The Price of Technology

The other day my wife’s nephew took over my TV and started showing pictures on it using an old cell phone I had given him. Being a techno-nerd, I just had to figure out how. It didn't take long but then I wanted to try out a video. That failed. While researching why I ran across a way-cool app called Skifta. After loading a helper program on my media center computer I now have the ability to send any picture or video on my home network to any DLNA compliant TV within range of my cell phone no matter where I am. I had no idea my phone could do something like this! And that got me to thinking about this month’s post – how much does today’s technology cost us and is it worth it?

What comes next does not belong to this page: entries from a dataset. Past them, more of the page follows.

Lemma steady_on_chunk (step : N) (sv : step_vars) (g : gen) (c : chunk) :
  steady g (on_chunk step (sv, g) c).2.
Proof.
  unfold on_chunk.
  destruct (truthy_opt (content c)).
  - destruct (tool_calls c) as [tcs|].
    + match goal with
      | |- context [fold_left ?f tcs ?sg] =>
          pose proof (steady_tool_calls step tcs sg) as H2;
          destruct (fold_left f tcs sg) as [sv2 g2]
      end.
      cbn [snd] in H2.
      destruct (usage c); cbn [snd];
        (eapply steady_trans; [apply steady_text_delta | exact H2]).
    + destruct (usage c); cbn [snd]; apply steady_text_delta.
  - destruct (tool_calls c) as [tcs|].
    + pose proof (steady_tool_calls step tcs (sv, g)) as H2.
      destruct (fold_left (on_tool_call step) tcs (sv, g)) as [sv2 g2].
      cbn [snd] in H2. by destruct (usage c).
    + destruct (usage c); apply steady_refl.
Qed.

Lemma steady_chunks (step : N) (cs : list chunk) :
  ∀ sg : step_vars * gen, steady sg.2 (fold_left (on_chunk step) cs sg).2.
Proof.
  induction cs as [|c cs IH]; intros sg; cbn [fold_left].
  - apply steady_refl.
  - eapply steady_trans; [|apply IH].
    destruct sg as [sv g]. apply steady_on_chunk.
Qed.
(** * The [useWallet] hook: wallet connection state and its operations

    A shallow embedding of the React hook [useWallet] (the connection
    controller) and of the five operations it hands to the UI:
    [refresh], [connect], [disconnect], [switchNetwork] and [signTx].

    - The hook's state ([WalletState]) is a record; every [setState] call of
      the source is a functional update of that record.
    - The wallet service the hook imports ([../services/walletService]) is an
      interface: a class of functions over an abstract wallet [World], each of
      which either returns or throws.
    - An [async] function is a computation in a small monad that threads the
      wallet world and the hook state, propagates thrown values, and records
      in order every wallet-service call and every state update it makes. *)

From Stdlib Require Import String List Bool.
Import ListNotations.
Open Scope string_scope.

(** ** JavaScript values used by the hook *)

(** A thrown value: an [Error] object with its [message], or anything else. *)
Inductive thrown : Type :=
| JsError (message : string)
| JsOther.

(** The outcome of awaiting a promise. *)
Inductive outcome (A : Type) : Type :=
| Returned (a : A)
| Threw (e : thrown).
Arguments Returned {A} a.
Arguments Threw {A} e.

(** [error instanceof Error ? error.message : fallback] *)
Definition message_or (error : thrown) (fallback : string) : string :=
  match error with
  | JsError message => message
  | JsOther => fallback
  end.

(** Truthiness of an optional string: absent and empty strings are falsy. *)
Definition truthy (v : option string) : bool :=
  match v with
  | Some s => negb (s =? "")
  | None => false
  end.

(** [v || fallback] on an optional string. *)
Definition or_else (v : option string) (fallback : string) : string :=
  match v with
  | Some s => if truthy v then s else fallback
  | None => fallback
  end.

(** [a === b] on values of type [string | null]. *)
Definition strict_eq (a b : option string) : bool :=
  match a, b with
  | Some x, Some y => x =? y
  | None, None => true
  | _, _ => false
  end.

(** ** The hook state *)

Record WalletState : Type := mkWalletState {
  address : option string;
  isConnected : bool;
  isConnecting : bool;
  isDisconnecting : bool;
  error : option string;
  isWalletAvailable : bool;
  network : option string;
  isWrongNetwork : bool
}.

Let’s set the wayback machine (remember that?) to 1978. The internet did not exist. The median family income was $15,060 (U.S. Dept of Commerce ‘Current Population Report’, 02/1980). Consumers could buy a TRS-80, PET, or an Apple II computer for around $400.00. Although I can’t find an official reference, I believe the average consumer paid about $12.00 a month for a phone line. Television was free but limited to what you could pull out of the air.

In today’s world a normal person will pay over $100.00 a month for 200+ TV channels. Land lines are quickly becoming a thing of the past and most people will part with another $100.00 a month for the privilege of owning a cell phone. The internet has also become a service that most people cannot do without and a medium-speed internet connection is going to run you about $40.00 per month. These are all low-end estimates but they add up to a monthly drain on our financial resources of $240.00. As a reference, the median family income as of 2011 is $50,054.

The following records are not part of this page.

(** The run of [executeQuickSetup] for a signed-in provider: the batch
    request (if the batch is not empty), then traffic with the working-day
    object and toasts, then one request for the slot list, then again only
    passive events. *)
Lemma executeQuickSetup_trace (w : World) (b : string) (slotTimes : list string) :
  barberId (comp w) = Some b -> sessionToken w = true ->
  generateTimeSlots (quickSetupFromTime (comp w)) (quickSetupToTime (comp w))
    (quickSetupDuration (comp w)) = Some slotTimes ->
  ∃ w' evs1 evs2 ws we,
    executeQuickSetup w = Some w'
    ∧ continues w w'
        (batch_request w (allSlotsToInsert w slotTimes)
           ++ evs1 ++ ReqListSlots ws we :: evs2)
    ∧ forallb passive evs1 = true ∧ forallb passive evs2 = true.
Proof.
  intros Hb Htok Hgen. unfold executeQuickSetup. cbv zeta.
  set (w0 := setIsQuickSetupProcessing true (setShowQuickSetupConfirmModal false w)).
  assert (H0 : continues w w0 []) by (unfold continues; by rewrite app_nil_r).
  assert (Htok0 : sessionToken w0 = true) by done.
  assert (Hbatch : allSlotsToInsert w0 slotTimes = allSlotsToInsert w slotTimes) by done.
  rewrite Htok0, Hgen. cbn [negb mbind option_bind]. rewrite Hbatch.
  destruct (allSlotsToInsert w slotTimes) as [|p ps] eqn:Hall.
  - (* nothing to insert: no batch request *)
    destruct (updateWorkingDayState_all_passive (workingDayUpdates w0) w0)
      as (evs1 & Hc1 & Hp1).
    set (w1 := fold_left _ _ w0) in *.
    set (w2 := toast_success "schedule.generatedSuccess" w1).
    assert (Hc2 : continues w1 w2 [Toast true "schedule.generatedSuccess"]) by done.
    destruct (loadSlots_one_refetch w2 b) as (evs2 & Hc3 & Hp2).
    { destruct Hc1 as (_ & _ & _ & Hb1 & _). simpl. by rewrite Hb1. }
    { destruct Hc1 as (_ & _ & Hk1 & _). simpl. by rewrite Hk1. }
    eexists _, (evs1 ++ [Toast true "schedule.generatedSuccess"]), evs2, _, _.
    split; [reflexivity|]. split; [|split; [|done]].
    + pose proof (continues_trans _ _ _ _ _ H0
                    (continues_trans _ _ _ _ _ Hc1 (continues_trans _ _ _ _ _ Hc2 Hc3))) as Hc.
      destruct Hc as (? & ? & ? & ? & ? & Ht). unfold continues. simpl.
      repeat split; try done. rewrite Ht. simpl. by rewrite <- app_assoc.
    + rewrite forallb_app, Hp1. done.
  - (* a batch request, answered one way or the other *)
    assert (Hreq : ∃ a w1, request (ReqBatch (p :: ps) (today w0) (today w0 + 6)) w0 = (a, w1)
              ∧ continues w0 w1 [ReqBatch (p :: ps) (today w) (today w + 6)]
              ∧ comp w1 = comp w0).
    { eexists _, _. split; [reflexivity|]. by split. }
    destruct Hreq as (a & w1 & -> & Hc1 & Hcomp1).
    assert (Hsplit :
      ∃ w2 evs1, continues w1 w2 evs1 ∧ forallb passive evs1 = true
        ∧ (let '(committed, w1') :=
             match a with
             | Ok => (true, with_store (Storage.batch (p :: ps) (today w0) (today w0 + 6)) w1)
             | _ => (false, w1)
             end in
           if committed : bool
           then loadSlots (toast_success "schedule.generatedSuccess"
                  (fold_left (fun acc dateStr => updateWorkingDayState dateStr true acc)
                     (workingDayUpdates w0) w1'))
           else loadSlots (toast_error "Failed to generate slots. Please try again." w1'))
          = loadSlots w2).
    { destruct a.
      - destruct (updateWorkingDayState_all_passive (workingDayUpdates w0)
                    (with_store (Storage.batch (p :: ps) (today w0) (today w0 + 6)) w1))
          as (evs1 & Hcu & Hpu).
        eexists _, (evs1 ++ [Toast true "schedule.generatedSuccess"]).
        split; [|split; [|reflexivity]].
        + eapply continues_trans; [exact Hcu|]. done.
        + rewrite forallb_app, Hpu. done.
      - eexists _, [Toast false "Failed to generate slots. Please try again."].
        split; [|split; [done | reflexivity]]. done.
      - eexists _, [Toast false "Failed to generate slots. Please try again."].
        split; [|split; [done | reflexivity]]. done. }
    destruct Hsplit as (w2 & evs1 & Hc2 & Hp1 & Heq).
    destruct (loadSlots_one_refetch w2 b) as (evs2 & Hc3 & Hp2).
    { destruct Hc2 as (_ & _ & _ & Hb2 & _), Hc1 as (_ & _ & _ & Hb1 & _).
      by rewrite Hb2, Hb1. }
    { destruct Hc2 as (_ & _ & Hk2 & _), Hc1 as (_ & _ & Hk1 & _).
      by rewrite Hk2, Hk1. }
    eexists _, evs1, evs2, _, _.
    split.
    { destruct a; simpl in Heq |- *; rewrite Heq; reflexivity. }
    split; [|done].
    pose proof (continues_trans _ _ _ _ _ H0
                  (continues_trans _ _ _ _ _ Hc1 (continues_trans _ _ _ _ _ Hc2 Hc3))) as Hc.
    destruct Hc as (? & ? & ? & ? & ? & Ht). unfold continues. simpl.
    repeat split; try done. exact Ht.
Qed.

Lemma batches_sent_passive (evs : list Event) :
  forallb passive evs = true -> batches_sent evs = [].
Proof.
  induction evs as [|e evs IH]; [done|]. simpl.
  intros [He Hevs]%andb_true_iff. unfold batches_sent in *. simpl.
  rewrite IH by done. by destruct e.
Qed.

Lemma batches_sent_app (evs1 evs2 : list Event) :
  batches_sent (evs1 ++ evs2) = batches_sent evs1 ++ batches_sent evs2.
Proof. apply omap_app. Qed.

Lemma time_passed_iff (w : World) (t : string) :
  time_passed w t = true ↔ ∃ x, toMinutes t = Some x ∧ x ≤ currentMinutes w.
Proof.
  unfold time_passed. destruct (toMinutes t) as [x|].
  - rewrite Z.leb_le. split; [eauto | by intros (y & [= <-] & Hy)].
  - split; [done | by intros (y & Hy & _)].
Qed.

Over the past 35 years the price of having access to the technology we use every day has increased by 2083% while the median income has increased 332%. Looking at it another way, technology amounted to less than 1% of a family’s income in 1978 while today it consumes 5.75%. Is it worth it?

The vast majority of the population will say that technology is well-worth the cost. We have nearly instant communications with each other no matter where we are. We have a mind-boggling variety of interference-free entertainment options and we are connected like we've never been before. I am a heavy user of technology. Because of it, I have become a successful indie author. But, as a writer, I also know there is a flip-side to every coin.

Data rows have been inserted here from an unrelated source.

(** * Laser controller: serial command protocol and device state machine

    A shallow embedding of the Arduino sketch [laser_controller.ino] and of
    its second variant (the sketch without laser support), followed by the
    properties of the line reader, the command dispatcher and the device
    operations.

    Conventions of the embedding.
    - The globals of the sketch are the fields of one [state] record, and
      every C function is a computation in a small state/trace/error monad:
      it reads and writes the globals, appends the hardware and serial
      effects it performs to a trace, and has no result where C leaves the
      behaviour undefined (an array access out of bounds, a signed
      overflow).
    - [byte] is an unsigned 8-bit integer with wrap-around; [int] and
      [long] are the 16-bit and 32-bit signed integers of the AVR target.
    - The CustomStepper library and the Serial/GPIO primitives are not part
      of the sketch: the stepper is an abstract interface, the primitives
      are events of the trace. *)

From Stdlib Require Import ZArith QArith List String Ascii Bool Lia DecimalString.
From stdpp Require Import base list.
Import ListNotations.
Local Open Scope Z_scope.

(** ** C integer types *)

Definition INT_MAX : Z := 32767.
Definition INT_MIN : Z := -32768.
Definition LONG_MAX : Z := 2147483647.
Definition LONG_MIN : Z := -2147483648.

Definition in_int (z : Z) : bool := (INT_MIN <=? z) && (z <=? INT_MAX).
Definition in_long (z : Z) : bool := (LONG_MIN <=? z) && (z <=? LONG_MAX).

(** Conversion to [byte] (uint8_t) and to [unsigned long]: reduction modulo
    2^8 and 2^32. *)
Definition to_byte (z : Z) : Z := z mod 256.
Definition to_ulong (z : Z) : Z := z mod 4294967296.

(** Decimal text of an integer, as [Serial.print] writes it. *)
Definition dec (z : Z) : string := NilZero.string_of_int (Z.to_int z).

(** ** Characters and C strings *)

Definition NUL : ascii := "000"%char.
Definition NL : ascii := "010"%char.

(** The characters of the C string that starts at [s]: everything before
    the first NUL; [None] when the array ends before a NUL is found. *)
Fixpoint cstring (s : list ascii) : option (list ascii) :=
  match s with
  | [] => None
  | c :: s' =>
      if Ascii.eqb c NUL then Some []
      else match cstring s' with
           | Some r => Some (c :: r)
           | None => None
           end
  end.

(** The same characters without the check: the text a NUL-terminated
    buffer holds. *)
Fixpoint text (s : list ascii) : list ascii :=
  match s with
  | [] => []
  | c :: s' => if Ascii.eqb c NUL then [] else c :: text s'
  end.

Definition isspace (c : ascii) : bool :=
  let n := N.of_nat (nat_of_ascii c) in
  (N.eqb n 32 || (N.leb 9 n && N.leb n 13))%bool.

Definition digit_of (c : ascii) : option Z :=
  let n := Z.of_nat (nat_of_ascii c) in
  if (48 <=? n) && (n <=? 57) then Some (n - 48) else None.

Fixpoint skip_space (s : list ascii) : list ascii :=
  match s with
  | c :: s' => if isspace c then skip_space s' else s
  | [] => []
  end.

Fixpoint atoi_digits (acc : Z) (s : list ascii) : Z :=
  match s with
  | c :: s' =>
      match digit_of c with
      | Some d => atoi_digits (10 * acc + d) s'
      | None => acc
      end
  | [] => acc
  end.

(** [atoi] of the C library: optional white space, an optional sign, then
    decimal digits up to the first other character; 0 when there is no
    digit.  The result is undefined when it does not fit an [int]. *)
Definition atoi (s : list ascii) : option Z :=
  let s := skip_space s in
  let '(neg, s) :=
    match s with
    | c :: s' =>
        if Ascii.eqb c "-" then (true, s')
        else if Ascii.eqb c "+" then (false, s')
        else (false, s)
    | [] => (false, s)
    end in
  let v := atoi_digits 0 s in
  let v := if neg then - v else v in
  if in_int v then Some v else None.

(** ** Effects *)

Inductive pin := PIN_LASER_PWM | PIN_LASER_ARM.
Inductive level := LOW | HIGH.

Inductive event :=
| SerialPrint (s : string)
| SerialPrintln (s : string)
| DigitalWrite (p : pin) (v : level)
| AnalogWrite (p : pin) (v : Z)
| Delay (ms : Z)
| SerialBegin (baud : Z)
| PinMode (p : pin)   (* pinMode(p, OUTPUT) *)
| ParseCommand (line : list ascii).   (* a call of parse_command, with the text of its argument *)

Definition trace := list event.

(** Number of calls of [parse_command] recorded in a trace. *)
Fixpoint dispatches (t : trace) : nat :=
  match t with
  | ParseCommand _ :: t' => S (dispatches t')
  | _ :: t' => dispatches t'
  | [] => O
  end.

(** Number of times the status [line] was written with [Serial.println]. *)
Fixpoint printed (line : string) (t : trace) : nat :=
  match t with
  | SerialPrintln s :: t' =>
      if String.eqb s line then S (printed line t') else printed line t'
  | _ :: t' => printed line t'
  | [] => O
  end.

(** Whether a trace writes the PWM output. *)
Fixpoint writes_pwm (t : trace) : bool :=
  match t with
  | AnalogWrite _ _ :: _ => true
  | _ :: t' => writes_pwm t'
  | [] => false
  end.

(** ** The monad of the sketch's functions *)

Section Monad.
Context {S : Type}.

Definition M (A : Type) : Type := S -> option (A * S * trace).

Definition ret {A} (a : A) : M A := fun st => Some (a, st, []).

Definition bind {A B} (m : M A) (f : A -> M B) : M B := fun st =>
  match m st with
  | None => None
  | Some (a, st1, t1) =>
      match f a st1 with
      | None => None
      | Some (b, st2, t2) => Some (b, st2, t1 ++ t2)
      end
  end.

Definition undefined {A} : M A := fun _ => None.
Definition gets {A} (f : S -> A) : M A := fun st => Some (f st, st, []).
Definition modify (f : S -> S) : M unit := fun st => Some (tt, f st, []).
Definition emit (e : event) : M unit := fun st => Some (tt, st, [e]).
End Monad.

Arguments M : clear implicits.

Declare Scope sketch_scope.
Delimit Scope sketch_scope with sketch.
Notation "x <- m ;; k" := (bind m (fun x => k))
  (at level 100, m at level 99, k at level 200, only parsing) : sketch_scope.
Notation "m ;; k" := (bind m (fun _ => k))
  (at level 100, k at level 200, only parsing) : sketch_scope.
Local Open Scope sketch_scope.

Definition print {S} (s : string) : M S unit := emit (SerialPrint s).
Definition println {S} (s : string) : M S unit := emit (SerialPrintln s).
Definition digitalWrite {S} (p : pin) (v : level) : M S unit := emit (DigitalWrite p v).
Definition analogWrite {S} (p : pin) (v : Z) : M S unit := emit (AnalogWrite p v).
Definition delay {S} (ms : Z) : M S unit := emit (Delay (to_ulong ms)).

(** ** The stepper library *)

Inductive direction := CW | CCW | STOP.

(** The part of CustomStepper the sketch calls.  [stepper_new] is the object
    built by the global constructor call; [run] is given the clock it
    reads. *)
Class CustomStepper (T : Type) := {
  stepper_new : T;
  isDone : T -> bool;
  setDirection : direction -> T -> T;
  rotateDegrees : Z -> T -> T;
  setRPM : Z -> T -> T;
  setSPR : Q -> T -> T;
  run : Z -> T -> T
}.

(** Configuration constants of both variants. *)
Definition STEPPER_SPR : Q := 40757728395 # 10000000.
Definition STEPPER_RPM : Z := 15.
Definition MAX_FOCUS_ROTATION : Z := 1440.
Definition SERIAL_BUFFER_SIZE : Z := 80.
Definition VERSION_STRING : string := "0.1.0".

Definition newline : string := String NL EmptyString.

Definition help_text : string :=
  ("202 Commands:" ++ newline ++
   "202   e           :  emergency stop" ++ newline ++
   "202   d [0..254]  :  set laser duty cycle" ++ newline ++
   "202   f [n]       :  fire laser for [n] milliseconds" ++ newline ++
   "202   p [n]       :  focus by [n] degrees (primary cog)" ++ newline ++
   "202   z           :  zero focus coordinates" ++ newline ++
   "203 OK")%string.

(** Operations on signed integers: no result on overflow. *)
Definition int_neg {S} (n : Z) : M S Z :=
  if in_int (- n) then ret (- n) else undefined.
Definition long_add {S} (a b : Z) : M S Z :=
  if in_long (a + b) then ret (a + b) else undefined.

(** The [abs] macro of the Arduino core: [((x)>0?(x):-(x))]. *)
Definition abs {S} (x : Z) : M S Z :=
  if x >? 0 then ret x else int_neg x.

(** ** The sketch [laser_controller.ino] *)

Module LaserController.

Definition SERIAL_SPEED : Z := 115200.

Section Sketch.
Context {T : Type} `{CustomStepper T}.

(** The globals. *)
Record state := {
  buffer : list ascii;
  buffer_offset : Z;
  overflow_mode : bool;
  stepper : T;
  stepper_run : bool;
  stepper_pos : Z;
  laser_duty_cycle : Z;
  laser_armed : bool
}.

Definition set_buffer (v : list ascii) (st : state) : state :=
  {| buffer := v; buffer_offset := buffer_offset st;
     overflow_mode := overflow_mode st; stepper := stepper st;
     stepper_run := stepper_run st; stepper_pos := stepper_pos st;
     laser_duty_cycle := laser_duty_cycle st; laser_armed := laser_armed st |}.
Definition set_buffer_offset (v : Z) (st : state) : state :=
  {| buffer := buffer st; buffer_offset := v;
     overflow_mode := overflow_mode st; stepper := stepper st;
     stepper_run := stepper_run st; stepper_pos := stepper_pos st;
     laser_duty_cycle := laser_duty_cycle st; laser_armed := laser_armed st |}.
Definition set_overflow_mode (v : bool) (st : state) : state :=
  {| buffer := buffer st; buffer_offset := buffer_offset st;
     overflow_mode := v; stepper := stepper st;
     stepper_run := stepper_run st; stepper_pos := stepper_pos st;
     laser_duty_cycle := laser_duty_cycle st; laser_armed := laser_armed st |}.
Definition set_stepper (v : T) (st : state) : state :=
  {| buffer := buffer st; buffer_offset := buffer_offset st;
     overflow_mode := overflow_mode st; stepper := v;
     stepper_run := stepper_run st; stepper_pos := stepper_pos st;
     laser_duty_cycle := laser_duty_cycle st; laser_armed := laser_armed st |}.
Definition set_stepper_run (v : bool) (st : state) : state :=
  {| buffer := buffer st; buffer_offset := buffer_offset st;
     overflow_mode := overflow_mode st; stepper := stepper st;
     stepper_run := v; stepper_pos := stepper_pos st;
     laser_duty_cycle := laser_duty_cycle st; laser_armed := laser_armed st |}.
Definition set_stepper_pos (v : Z) (st : state) : state :=
  {| buffer := buffer st; buffer_offset := buffer_offset st;
     overflow_mode := overflow_mode st; stepper := stepper st;
     stepper_run := stepper_run st; stepper_pos := v;
     laser_duty_cycle := laser_duty_cycle st; laser_armed := laser_armed st |}.
Definition set_laser_duty_cycle (v : Z) (st : state) : state :=
  {| buffer := buffer st; buffer_offset := buffer_offset st;
     overflow_mode := overflow_mode st; stepper := stepper st;
     stepper_run := stepper_run st; stepper_pos := stepper_pos st;
     laser_duty_cycle := v; laser_armed := laser_armed st |}.
Definition set_laser_armed (v : bool) (st : state) : state :=
  {| buffer := buffer st; buffer_offset := buffer_offset st;
     overflow_mode := overflow_mode st; stepper := stepper st;
     stepper_run := stepper_run st; stepper_pos := stepper_pos st;
     laser_duty_cycle := laser_duty_cycle st; laser_armed := v |}.

(** A method call on the global [stepper] object. *)
Definition call_stepper (f : T -> T) : M state unit :=
  modify (fun st => set_stepper (f (stepper st)) st).

(** The globals as initialised by their declarations. *)
Definition globals : state :=
  {| buffer := replicate (Z.to_nat SERIAL_BUFFER_SIZE) NUL;
     buffer_offset := 0; overflow_mode := false;
     stepper := stepper_new; stepper_run := false; stepper_pos := 0;
     laser_duty_cycle := 0; laser_armed := false |}.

Technology has served to widen the gap between the ‘haves’ and the ‘have-nots’. Because of its cost, those living on the edge a few decades ago have been left behind. And the gap is widening. As the cost continues to grow, the income necessary to access technology will go up creating a further divide between us. But there is hope.

There are now government programs to provide cell phones to the poor. Most libraries now have public computers allowing anyone to gain access to the internet. My hope is that, one day, cable companies will offer free basic TV and internet service to anyone unable to afford to pay for a monthly subscription. The people in the ‘haves’ category can also do their part by donating used computers and cell phones to organizations that will put them into the hands of the less fortunate.

Is technology worth the cost? Yes it is. If you can afford to own the latest wiz-bang gadget your purchases will help fund the development of even more advanced technology. But you should also realize that not everyone is as fortunate and you should do your part in helping others enjoy the benefits of our modern society. Help stomp out greed. Give when you can. Don’t look down on the less fortunate but reach out a helping hand to them. We are all human and everyone deserves to share the experience of living in the modern world.